Proponents of prophylactic CND argue that the incidence of central neck metastases is high and the sensitivity of preoperative US to detect pathologic lymph nodes in PTC patients is higher in the lateral neck (94 %) than in the central neck compartments (53–55 %). Furthermore, prophylactic CND advocates argue that clearing the central neck at the initial operation removes potential sources of recurrence, increases the accuracy of staging for RAI ablation, permits accurate long-term surveillance, and avoids the potential morbidity of a reoperation. An additional benefit of reduced postoperative Tg levels after CND was also cited. We and others have suggested that prophylactic CND be considered in patients with thyroid cancer harboring the BRAF mutation, since they have the potential to be more clinically aggressive and less responsive to RAI therapy. The BRAF mutation has been widely found in PTC, with a prevalence of approximately 45 %. Recent studies have established a strong association between the presence of the BRAF mutation and aggressive clinicopathologic characteristics of PTC. However, additional studies are needed to demonstrate the clinical benefit of this approach.

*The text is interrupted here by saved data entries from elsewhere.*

(** A write of two registers at 0x0102. *)
Definition sample_write : Request :=
  {| TransactionID := 0xBEEF; SlaveID := 17; FunctionCode := 0x10; Address := 0x0102;
     Quantity := 2; Data := [1; 2; 3; 4]; PDU := [0x10; 1; 2; 0; 2; 4; 1; 2; 3; 4] |}.

(** A read of three holding registers at 0x006B. *)
Definition sample_read : Request :=
  {| TransactionID := 7; SlaveID := 1; FunctionCode := 3; Address := 0x6B; Quantity := 3;
     Data := []; PDU := [3; 0; 0x6B; 0; 3] |}.

Ltac wire_concrete :=
  constructor; [constructor; cbn; repeat constructor; unfold is_u8, is_u16; lia
               |reflexivity|reflexivity|vm_compute; congruence|vm_compute; auto].

Example readRequest_roundtrip_witness :
  readRequest {| pending := request_frame sample_write ++ [9]; tail_err := ErrSentinel EOF |} =
    Ret (inl sample_write, {| pending := [9]; tail_err := ErrSentinel EOF |}).
Proof. apply readRequest_roundtrip. wire_concrete. Defined.

(** C26 The parser is safe and exact on arbitrary input: for every byte stream
    [readRequest] returns without a panic (no slice of the PDU, [6+byteCount]
    included, is out of range), and a request it accepts is well formed, has a
    PDU of 1 to 253 bytes that starts with its function code, and its frame is
    precisely the prefix that was consumed. *)
Theorem readRequest_safe (conn : stream) (Hb : Forall is_u8 (pending conn)) :
  ∃ r conn', readRequest conn = Ret (r, conn') ∧
    ∀ req, r = inl req →
      wf_request req ∧ 1 ≤ len (PDU req) ≤ 253 ∧
      hd_error (PDU req) = Some (FunctionCode req) ∧
      pending conn = request_frame req ++ pending conn'.
Proof.
  destruct (readRequest_total conn Hb) as (r & conn' & Hr & Hp). exists r, conn'.
  split; [done|]. intros req ->. destruct Hp as (? & ? & ? & ? & _). done.
Qed.

(** A byte count of 255 in a PDU of eight bytes is refused, not sliced. *)
Example readRequest_safe_witness :
  ∃ r conn',
    readRequest {| pending := [0; 1; 0; 0; 0; 9; 1; 0x10; 0; 0; 0; 1; 255; 7; 7];
                   tail_err := ErrSentinel EOF |} = Ret (r, conn') ∧
    ∀ req, r = inl req →
      wf_request req ∧ 1 ≤ len (PDU req) ≤ 253 ∧
      hd_error (PDU req) = Some (FunctionCode req) ∧
      [0; 1; 0; 0; 0; 9; 1; 0x10; 0; 0; 0; 1; 255; 7; 7] = request_frame req ++ pending conn'.
Proof. apply readRequest_safe. repeat constructor; cbn; lia. Defined.

(** C28 The connection loop terminates on every byte stream, whatever the
    handler, the server context and the connection do: each iteration that
    continues has consumed at least one frame, so the loop never runs out of
    the fuel it is given.  What it has written are the responses of the first
    requests of the stream, one each, and it leaves requests unanswered only if
    the server context is done or a write failed. *)
Theorem handleConn_terminates {S : Type} `{Handler S, ConnEnv S} (st : S) (conn : stream)
    (Hb : Forall is_u8 (pending conn)) :
  ∃ r, handleConn st conn = Some r ∧
    ∀ why st' frames, r = Ret (why, st', frames) →
    ∃ rs err rest k, parses conn rs err rest ∧
      pending conn = concat (map request_frame rs) ++ pending rest ∧
      Forall2 frame_of (take k rs) frames ∧
      (why = CtxDone ∨ (∃ e, why = WriteError e) ∨ (length rs <= k)%nat ∧ why = read_failure err).
Proof.
  destruct (parses_total conn Hb) as (rs & err & rest & Hp & _ & Hpe & _).
  rewrite (handleConn_serves st conn rs err rest Hp Hpe). eexists. split; [done|].
  intros why st' frames E. destruct (serve_all_ends _ _ _ _ _ _ E) as [Hf Hend].
  exists rs, err, rest, (length frames). split_and!; [done..|].
  destruct Hend as [[? _]|[(e & _ & _ & ? & _)|[-> ->]]]; [by left|right; left; by exists e|by right; right].
Qed.

(** C27 Every byte stream is served as the requests in it, one by one and in
    order, in every environment: it is the frames of well-formed requests and a
    rest that is not a request, and the loop passes these requests to the
    handler in turn and writes exactly one frame per request, carrying that
    request's transaction and unit identifiers, until the server context is
    done or a write fails; if neither happens, every request is answered and
    the loop ends as the failure to read the rest says.  If the bytes are the
    frames of requests the protocol can express, these are the requests served,
    and that end is the client's disconnecting. *)
Theorem handleConn_pipeline {S : Type} `{Handler S, ConnEnv S} (st : S) (conn : stream)
    (Hb : Forall is_u8 (pending conn)) :
  ∃ rs err rest,
    pending conn = concat (map request_frame rs) ++ pending rest ∧ Forall wf_request rs ∧
    (∃ conn', readRequest rest = Ret (inr err, conn')) ∧
    handleConn st conn = Some (serve_all st rs (read_failure err)) ∧
    (∀ why st' frames, serve_all st rs (read_failure err) = Ret (why, st', frames) →
       served_until rs (read_failure err) why st' frames) ∧
    (∀ rs', Forall wire_request rs' →
       conn = {| pending := concat (map request_frame rs'); tail_err := ErrSentinel EOF |} →
       rs = rs' ∧ read_failure err = ClientDisconnected).
Proof.
  destruct (parses_total conn Hb) as (rs & err & rest & Hp & Hwf & Hpe & _).
  exists rs, err, rest. split_and!; [done|done|by eapply parses_stuck|by eapply handleConn_serves| |].
  - intros why st' frames. apply serve_all_ends.
  - intros rs' Hrs' ->. destruct (parses_frames rs' Hrs') as (err' & Herr & Hp').
    by destruct (parses_det _ _ _ _ _ _ _ Hp Hp') as (-> & -> & _).
Qed.

(** A handler that counts requests, answers reads with the count and fails
    everything else; a connection that accepts every write. *)
#[local] Instance counting_handler : Handler Z := λ n req,
  Ret (if IsReadFunction (FunctionCode req)
       then inl [FunctionCode req; 2; 0; n] else inr (ErrText "no" []), n + 1).
#[local] Instance open_connection : ConnEnv Z :=
  {| ctx_done := λ _, false; request_ctx_error := λ _, None; conn_write := λ n _, (None, n) |}.

Example handleConn_terminates_witness :
  ∃ r, handleConn (S:=Z) 0 {| pending := [1; 2; 3]; tail_err := ErrIODeadline |} = Some r.
Proof.
  destruct (handleConn_terminates (S:=Z) 0 {| pending := [1; 2; 3]; tail_err := ErrIODeadline |})
    as (r & E & _); [repeat constructor; cbn; lia|]. by exists r.
Defined.

(** Two requests, and the beginning of a third. *)
Definition cut_off : stream :=
  {| pending := concat (map request_frame [sample_read; sample_write]) ++ [0; 9; 0];
     tail_err := ErrIODeadline |}.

Conservative Surgery for Persistent/Recurrent Disease
Regardless of the initial treatment paradigm utilized for thyroid cancer, some patients will manifest persistent or recurrent disease. Much of persistent or recurrent disease is detected subclinically by surveillance strategies advocated by the ATA guidelines. High-resolution US and serum thyroglobulin (Tg) assays, with or without thyrotropin stimulation, have led to a new category of patients with persistent or recurrent small volume disease of uncertain clinical significance. Many authors have demonstrated that reoperative surgery for this disease, especially in the central compartment, is safe. Definitions of microscopic and macroscopic nodal recurrences should help to define which groups of patients could be observed versus those that should be offered surgery. Reasonable and realistic expectations should be set for the practitioners and patients involved. When surgery is chosen, a compartmental dissection of the neck nodal region involved should be performed to reduce the risk of locoregional recurrence and the morbidity of further reoperation. Many of these patients with persistent disease have undergone multiple surgeries in the central or lateral compartments. Further attempts at formal compartmental dissection must be conducted with a thoughtful assessment of the risks and benefits to the patient. Perhaps the realistic goal of all reoperative surgery should not be to render the serum Tg level undetectable but rather to prevent local disease progression in critical areas of the neck. Long-term follow-up of these patients is warranted to determine the optimal surveillance and treatment paradigm.